We note limitations with this study. First, this was a relatively small sample ( 𝑁 = 1 8 3 ), just 25% of whom were men. Previous studies have developed normative data for health instruments from sample populations as small as 32 [21], though most commonly have over 100 participants [22, 23]. Nonetheless, a larger sample would provide greater representation across all age groups (especially those 80–89 and 90+, given the expected shift in population demographics in the coming years) and therefore better confidence in the reference value estimates reported in this study. Further, our sample was one of convenience, and therefore brings into question how well our sample represents the population of interest. Finally, the current study demonstrated 17.5% of community-dwelling older adults scored the maximum possible score of 100, which raises concerns of a ceiling effect. McHorney and Tarlov suggest that up to 15% of participants scoring at either scale extreme is acceptable [24]; and Barber-Westin et al. report up to one third of participants scoring the highest or lowest-possible scores is acceptable [25]. Recognizing this, the DEMMI was designed to measure across a broad spectrum of abilities (acutely hospitalized to healthy community dwellers) with a targeted use for clinical settings, where documenting improvements among those with excellent health is not a primary goal [26]. During the development of the DEMMI, one of the hardest items (standing on one leg with eyes closed) [11] was removed as there were no participants who could complete this item in an acutely hospitalized older population, and this item hence negatively impacted on some of the clinimetric properties of the DEMMI. The present study does not provide convincing evidence to suggest that the inclusion of this item is warranted.

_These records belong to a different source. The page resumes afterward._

(** The [try] block of [navigate_to_page]. *)
Definition try_attempt (url : string) (retries attempt : Z) (a : Attempt)
    (s : t) (tr : list Event) : Step * t * list Event :=
  let '(went, tr) :=
    if browser_open s then (goto a, tr ++ [EvGoto url])
    else (Py.Raise "'NoneType' object has no attribute 'goto'", tr) in
  match went with
  | Py.Raise e => (Except e, s, tr)
  | Py.Ok _ =>
      match evade_detection_sequence a with
      | Py.Raise e => (Except e, s, tr)
      | Py.Ok _ =>
          if detected_on a then
            match proxy_manager s with
            | Some pm =>
                let s1 := mk (Some (ProxyManager.rotate_proxy pm).2)
                             (scraping_stats s) false in
                let tr := tr ++ [EvRotate; EvClose; EvInit] in
                match initialize_browser a with
                | Py.Raise e =>
                    (Except e,
                     mk (proxy_manager s1) (scraping_stats s1) (page_created a), tr)
                | Py.Ok _ =>
                    let s2 := mk (proxy_manager s1) (scraping_stats s1) true in
                    if attempt =? retries - 1 then (Return false, s2, tr)
                    else (Continue, s2, tr ++ [EvSleep (delay a)])
                end
            | None =>
                if attempt =? retries - 1 then (Return false, s, tr)
                else (Continue, s, tr ++ [EvSleep (delay a)])
            end
          else (Return true, count_page s, tr)
      end
  end.

(** [for attempt in range(retries)], with the [except] block. *)
Fixpoint navigate_loop (browser : nat -> Attempt) (url : string) (retries : Z)
    (fuel : nat) (attempt : Z) (s : t) (tr : list Event)
    : bool * t * list Event :=
  match fuel with
  | O => (false, s, tr)
  | S fuel' =>
      let a := browser (Z.to_nat attempt) in
      let '(step, s1, tr1) := try_attempt url retries attempt a s tr in
      match step with
      | Return b => (b, s1, tr1)
      | Continue => navigate_loop browser url retries fuel' (attempt + 1) s1 tr1
      | Except e =>
          if attempt =? retries - 1 then (false, count_error s1, tr1)
          else navigate_loop browser url retries fuel' (attempt + 1) s1
                 (tr1 ++ [EvSleep (delay a)])
      end
  end.

(** [navigate_to_page(url, retries)] *)
Definition navigate_to_page (browser : nat -> Attempt) (url : string)
    (retries : Z) (s : t) : bool * t * list Event :=
  navigate_loop browser url retries (Z.to_nat retries) 0 s [].

Definition example_title_url : string := "https://www.imdb.com/title/tt0133093/".

(** Example browsers: every attempt meets the CAPTCHA page; every attempt
    fails to load. *)
Definition always_blocked (n : nat) : Attempt :=
  mkAttempt (Py.Ok tt) (Py.Ok tt) AntiDetection.captcha_page (Py.Ok tt) true 20%Q.

Definition always_failing (n : nat) : Attempt :=
  mkAttempt (Py.Raise "Timeout 30000ms exceeded") (Py.Ok tt)
            AntiDetection.quiet_page (Py.Ok tt) true 10%Q.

A strength of this study is its important contribution of reference data to the DEMMI mobility instrument, critical in its broad application to older adults across the mobility spectrum from acutely ill, and hospitalized to healthy community dwellers. Additionally, gathering data from ten different community sites in two different countries provide broader generalizability to the reference intervals provided in this study.

5. Conclusions

This study is the first to report normative data for the DEMMI and provides important reference data on community dwelling older adults for clinicians and researchers. Normative data for this instrument will improve the interpretability of DEMMI scores, giving instrument users the ability to compare individual or group scores with known scores of an age- and sex-matched population. Its applicability is broad and can be used for population health applications; annual screening for early signs of mobility decline; therapeutic goal setting; evaluation of changes in mobility during recovery; discharge planning. As the focus of healthcare continues to shift from acute to community care and preventative health approaches, the DEMMI will assist in enhancing the continuity of patient care across clinical settings.


This study was funded by the Canadian Institutes of Health Research (CIHR) Mobility in Aging Team Grant, Vincent Fairfax Churchill Fellowship, and National Health and Medical Research Council of Australia (NHMRC) Post-doctoral Research Fellowship (ID 519555). The authors are enormously grateful for the generous donation of time and support provided by Fabio Feldman, Debbie Chong, Vanessa Young, Vina Tan, Shane Belvedere, and Sarah Davenport. Thanks are also due to the ten sites and each individual for so eagerly supporting and actively participating in this study.